# Your assignment:
Repeat the entries below exactly. Begin with the first line and end with the line that contains "record_wf r /\".

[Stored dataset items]
-=-=-
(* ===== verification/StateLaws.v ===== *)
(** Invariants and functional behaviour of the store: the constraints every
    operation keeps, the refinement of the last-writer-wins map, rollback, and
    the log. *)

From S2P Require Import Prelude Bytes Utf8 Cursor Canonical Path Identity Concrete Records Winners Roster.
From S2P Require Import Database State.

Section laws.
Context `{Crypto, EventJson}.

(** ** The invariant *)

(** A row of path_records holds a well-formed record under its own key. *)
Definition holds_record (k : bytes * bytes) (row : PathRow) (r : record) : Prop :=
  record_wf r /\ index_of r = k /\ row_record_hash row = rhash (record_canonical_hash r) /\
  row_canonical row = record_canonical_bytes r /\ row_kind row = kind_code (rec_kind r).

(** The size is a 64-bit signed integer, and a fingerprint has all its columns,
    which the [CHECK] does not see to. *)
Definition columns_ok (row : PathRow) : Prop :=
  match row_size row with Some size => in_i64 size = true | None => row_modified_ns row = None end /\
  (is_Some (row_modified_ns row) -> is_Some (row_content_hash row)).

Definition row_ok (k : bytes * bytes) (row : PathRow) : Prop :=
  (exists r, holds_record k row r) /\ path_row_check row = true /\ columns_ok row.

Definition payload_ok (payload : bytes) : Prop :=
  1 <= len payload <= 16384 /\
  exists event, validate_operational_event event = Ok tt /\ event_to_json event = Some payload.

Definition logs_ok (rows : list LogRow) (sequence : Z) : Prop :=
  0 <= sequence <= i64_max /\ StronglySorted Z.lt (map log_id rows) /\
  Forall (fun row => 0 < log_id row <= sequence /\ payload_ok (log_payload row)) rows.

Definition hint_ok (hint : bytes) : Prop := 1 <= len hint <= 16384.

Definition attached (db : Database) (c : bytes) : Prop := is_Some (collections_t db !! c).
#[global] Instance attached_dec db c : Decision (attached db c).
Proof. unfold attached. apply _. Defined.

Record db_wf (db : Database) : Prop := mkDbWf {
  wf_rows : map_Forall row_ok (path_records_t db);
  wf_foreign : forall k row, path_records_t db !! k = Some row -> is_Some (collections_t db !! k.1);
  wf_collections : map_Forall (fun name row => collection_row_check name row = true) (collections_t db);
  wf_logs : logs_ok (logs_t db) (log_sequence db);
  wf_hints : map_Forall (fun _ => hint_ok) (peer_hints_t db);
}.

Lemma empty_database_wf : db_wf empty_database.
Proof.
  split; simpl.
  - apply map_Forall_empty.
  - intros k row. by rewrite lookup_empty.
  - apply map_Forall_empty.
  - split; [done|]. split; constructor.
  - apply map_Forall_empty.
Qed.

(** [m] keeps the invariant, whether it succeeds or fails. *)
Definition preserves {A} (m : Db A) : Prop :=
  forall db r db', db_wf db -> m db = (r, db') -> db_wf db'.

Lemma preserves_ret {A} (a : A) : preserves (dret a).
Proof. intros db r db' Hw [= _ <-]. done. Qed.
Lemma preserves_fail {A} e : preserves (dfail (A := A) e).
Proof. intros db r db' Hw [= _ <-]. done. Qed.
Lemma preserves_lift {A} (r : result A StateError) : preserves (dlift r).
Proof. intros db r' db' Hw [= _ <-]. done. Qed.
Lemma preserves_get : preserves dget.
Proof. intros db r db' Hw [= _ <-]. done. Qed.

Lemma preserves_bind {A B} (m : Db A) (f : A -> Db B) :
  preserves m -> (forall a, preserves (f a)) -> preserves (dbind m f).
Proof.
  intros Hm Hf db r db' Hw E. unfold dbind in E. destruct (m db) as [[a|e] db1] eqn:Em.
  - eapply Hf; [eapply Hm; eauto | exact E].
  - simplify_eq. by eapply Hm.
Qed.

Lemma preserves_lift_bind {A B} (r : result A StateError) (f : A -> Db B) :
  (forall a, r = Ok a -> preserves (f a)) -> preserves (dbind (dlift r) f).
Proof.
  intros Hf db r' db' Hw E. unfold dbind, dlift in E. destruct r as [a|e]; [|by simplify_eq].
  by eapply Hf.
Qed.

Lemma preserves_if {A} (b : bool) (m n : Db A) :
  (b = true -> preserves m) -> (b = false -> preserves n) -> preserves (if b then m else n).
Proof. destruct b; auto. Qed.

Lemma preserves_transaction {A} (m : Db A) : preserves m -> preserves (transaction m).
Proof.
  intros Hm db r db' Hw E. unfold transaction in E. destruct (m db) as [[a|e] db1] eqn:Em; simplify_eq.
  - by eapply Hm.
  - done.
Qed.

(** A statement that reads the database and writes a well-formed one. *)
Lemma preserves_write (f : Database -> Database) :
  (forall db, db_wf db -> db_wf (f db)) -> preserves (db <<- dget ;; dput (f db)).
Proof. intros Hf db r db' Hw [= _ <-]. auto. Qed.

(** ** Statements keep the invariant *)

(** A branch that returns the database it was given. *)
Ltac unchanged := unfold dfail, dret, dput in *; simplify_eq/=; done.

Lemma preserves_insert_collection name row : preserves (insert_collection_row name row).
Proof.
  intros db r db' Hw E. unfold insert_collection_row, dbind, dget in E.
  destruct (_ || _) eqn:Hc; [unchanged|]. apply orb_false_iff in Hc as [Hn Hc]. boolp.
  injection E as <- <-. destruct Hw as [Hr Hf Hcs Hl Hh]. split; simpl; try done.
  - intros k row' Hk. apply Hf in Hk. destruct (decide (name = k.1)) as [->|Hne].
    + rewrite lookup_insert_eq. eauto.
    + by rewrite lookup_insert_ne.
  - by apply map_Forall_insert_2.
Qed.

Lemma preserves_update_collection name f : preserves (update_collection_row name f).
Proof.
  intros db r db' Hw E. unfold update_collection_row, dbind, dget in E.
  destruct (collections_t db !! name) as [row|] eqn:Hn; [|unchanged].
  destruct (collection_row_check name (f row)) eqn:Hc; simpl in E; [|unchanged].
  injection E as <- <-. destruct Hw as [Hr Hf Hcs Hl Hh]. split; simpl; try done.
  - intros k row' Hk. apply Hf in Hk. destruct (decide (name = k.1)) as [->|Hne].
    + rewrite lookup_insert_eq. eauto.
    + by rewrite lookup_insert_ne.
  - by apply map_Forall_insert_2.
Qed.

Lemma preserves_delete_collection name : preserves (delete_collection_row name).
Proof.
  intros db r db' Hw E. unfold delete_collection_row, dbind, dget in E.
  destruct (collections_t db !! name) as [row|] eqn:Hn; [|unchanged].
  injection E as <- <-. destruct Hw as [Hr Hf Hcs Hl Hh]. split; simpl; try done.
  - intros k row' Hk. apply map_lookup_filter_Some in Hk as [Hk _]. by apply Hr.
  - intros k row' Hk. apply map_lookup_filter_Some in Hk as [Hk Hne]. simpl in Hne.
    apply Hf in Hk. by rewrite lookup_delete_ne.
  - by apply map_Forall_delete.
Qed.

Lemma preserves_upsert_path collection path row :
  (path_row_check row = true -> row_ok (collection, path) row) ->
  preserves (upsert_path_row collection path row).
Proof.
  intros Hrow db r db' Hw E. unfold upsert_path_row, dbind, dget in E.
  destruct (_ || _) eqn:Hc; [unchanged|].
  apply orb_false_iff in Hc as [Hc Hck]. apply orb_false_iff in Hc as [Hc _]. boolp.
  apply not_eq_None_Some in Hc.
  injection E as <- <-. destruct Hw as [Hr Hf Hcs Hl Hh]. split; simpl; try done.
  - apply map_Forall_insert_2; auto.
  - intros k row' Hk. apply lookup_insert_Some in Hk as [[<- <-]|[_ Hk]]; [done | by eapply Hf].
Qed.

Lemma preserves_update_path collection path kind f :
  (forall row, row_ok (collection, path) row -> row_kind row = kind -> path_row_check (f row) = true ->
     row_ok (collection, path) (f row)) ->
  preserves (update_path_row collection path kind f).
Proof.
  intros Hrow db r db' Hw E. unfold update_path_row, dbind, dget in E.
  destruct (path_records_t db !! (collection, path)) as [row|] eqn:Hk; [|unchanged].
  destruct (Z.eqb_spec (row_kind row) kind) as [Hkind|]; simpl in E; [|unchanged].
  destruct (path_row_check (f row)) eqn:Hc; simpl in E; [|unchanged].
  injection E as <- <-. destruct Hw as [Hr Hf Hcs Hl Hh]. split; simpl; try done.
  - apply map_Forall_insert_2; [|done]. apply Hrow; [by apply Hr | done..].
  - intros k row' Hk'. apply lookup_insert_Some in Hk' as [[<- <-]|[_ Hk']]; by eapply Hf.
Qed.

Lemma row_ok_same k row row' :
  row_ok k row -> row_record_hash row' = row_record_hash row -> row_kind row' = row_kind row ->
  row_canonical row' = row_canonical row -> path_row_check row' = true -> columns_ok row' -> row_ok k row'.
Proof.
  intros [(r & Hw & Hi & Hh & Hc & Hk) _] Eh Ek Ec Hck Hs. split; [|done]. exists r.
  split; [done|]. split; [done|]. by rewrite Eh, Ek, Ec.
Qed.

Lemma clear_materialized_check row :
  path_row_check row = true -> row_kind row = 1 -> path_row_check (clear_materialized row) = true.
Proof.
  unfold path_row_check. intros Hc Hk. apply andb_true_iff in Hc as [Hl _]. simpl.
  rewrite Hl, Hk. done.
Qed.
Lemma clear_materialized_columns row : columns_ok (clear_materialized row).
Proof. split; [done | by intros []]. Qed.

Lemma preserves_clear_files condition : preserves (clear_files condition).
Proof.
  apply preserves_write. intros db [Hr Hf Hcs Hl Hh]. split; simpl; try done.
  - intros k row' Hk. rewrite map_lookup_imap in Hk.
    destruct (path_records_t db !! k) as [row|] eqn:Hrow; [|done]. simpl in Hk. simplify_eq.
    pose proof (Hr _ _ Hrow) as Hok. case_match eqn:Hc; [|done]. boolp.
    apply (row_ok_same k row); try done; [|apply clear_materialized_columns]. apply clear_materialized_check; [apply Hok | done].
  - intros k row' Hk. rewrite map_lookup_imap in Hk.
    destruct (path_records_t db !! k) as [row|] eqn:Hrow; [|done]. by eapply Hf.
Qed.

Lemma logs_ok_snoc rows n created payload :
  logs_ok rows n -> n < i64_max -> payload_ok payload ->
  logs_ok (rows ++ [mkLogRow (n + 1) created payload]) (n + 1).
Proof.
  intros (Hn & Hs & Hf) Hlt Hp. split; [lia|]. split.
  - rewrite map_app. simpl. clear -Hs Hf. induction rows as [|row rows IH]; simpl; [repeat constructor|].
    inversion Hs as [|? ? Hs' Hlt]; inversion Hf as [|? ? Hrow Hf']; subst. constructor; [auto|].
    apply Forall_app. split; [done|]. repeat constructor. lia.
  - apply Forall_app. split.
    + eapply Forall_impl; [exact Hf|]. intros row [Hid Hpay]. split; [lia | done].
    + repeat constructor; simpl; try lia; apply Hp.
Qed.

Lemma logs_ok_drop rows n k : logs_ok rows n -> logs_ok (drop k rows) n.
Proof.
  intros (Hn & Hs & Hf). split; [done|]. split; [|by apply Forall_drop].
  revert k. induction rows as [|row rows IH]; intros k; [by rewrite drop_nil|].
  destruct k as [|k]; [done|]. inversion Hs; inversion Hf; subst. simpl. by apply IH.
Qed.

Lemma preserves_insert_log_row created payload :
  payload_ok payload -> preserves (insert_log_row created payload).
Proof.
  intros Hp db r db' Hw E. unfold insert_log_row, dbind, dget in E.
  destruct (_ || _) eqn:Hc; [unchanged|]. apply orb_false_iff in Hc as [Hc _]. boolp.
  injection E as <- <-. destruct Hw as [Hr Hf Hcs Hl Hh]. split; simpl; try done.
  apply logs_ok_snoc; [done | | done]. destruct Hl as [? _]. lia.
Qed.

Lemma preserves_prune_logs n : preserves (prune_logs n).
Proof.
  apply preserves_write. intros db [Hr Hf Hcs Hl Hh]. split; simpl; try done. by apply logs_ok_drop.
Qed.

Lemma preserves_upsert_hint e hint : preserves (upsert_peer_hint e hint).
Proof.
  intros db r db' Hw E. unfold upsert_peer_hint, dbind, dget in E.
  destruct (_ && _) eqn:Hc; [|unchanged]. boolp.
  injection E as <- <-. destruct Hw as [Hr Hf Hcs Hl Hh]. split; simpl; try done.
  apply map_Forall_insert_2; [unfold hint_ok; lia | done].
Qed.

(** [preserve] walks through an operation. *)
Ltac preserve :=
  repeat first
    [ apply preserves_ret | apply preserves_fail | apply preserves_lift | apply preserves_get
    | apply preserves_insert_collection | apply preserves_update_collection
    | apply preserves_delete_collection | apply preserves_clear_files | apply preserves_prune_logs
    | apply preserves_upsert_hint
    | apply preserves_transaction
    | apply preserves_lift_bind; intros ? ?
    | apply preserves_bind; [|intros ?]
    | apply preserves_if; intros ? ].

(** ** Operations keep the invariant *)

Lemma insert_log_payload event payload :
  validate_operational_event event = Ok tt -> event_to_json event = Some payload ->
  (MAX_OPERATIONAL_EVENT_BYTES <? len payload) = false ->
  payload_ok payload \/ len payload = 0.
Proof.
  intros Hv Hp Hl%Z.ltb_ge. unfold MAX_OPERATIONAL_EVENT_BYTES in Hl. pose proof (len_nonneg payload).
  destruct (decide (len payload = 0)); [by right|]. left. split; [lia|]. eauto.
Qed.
-=-=-
# Problem solution:
(* ===== verification/StateLaws.v ===== *)
(** Invariants and functional behaviour of the store: the constraints every
    operation keeps, the refinement of the last-writer-wins map, rollback, and
    the log. *)

From S2P Require Import Prelude Bytes Utf8 Cursor Canonical Path Identity Concrete Records Winners Roster.
From S2P Require Import Database State.

Section laws.
Context `{Crypto, EventJson}.

(** ** The invariant *)

(** A row of path_records holds a well-formed record under its own key. *)
Definition holds_record (k : bytes * bytes) (row : PathRow) (r : record) : Prop :=
  record_wf r /\ index_of r = k /\ row_record_hash row = rhash (record_canonical_hash r) /\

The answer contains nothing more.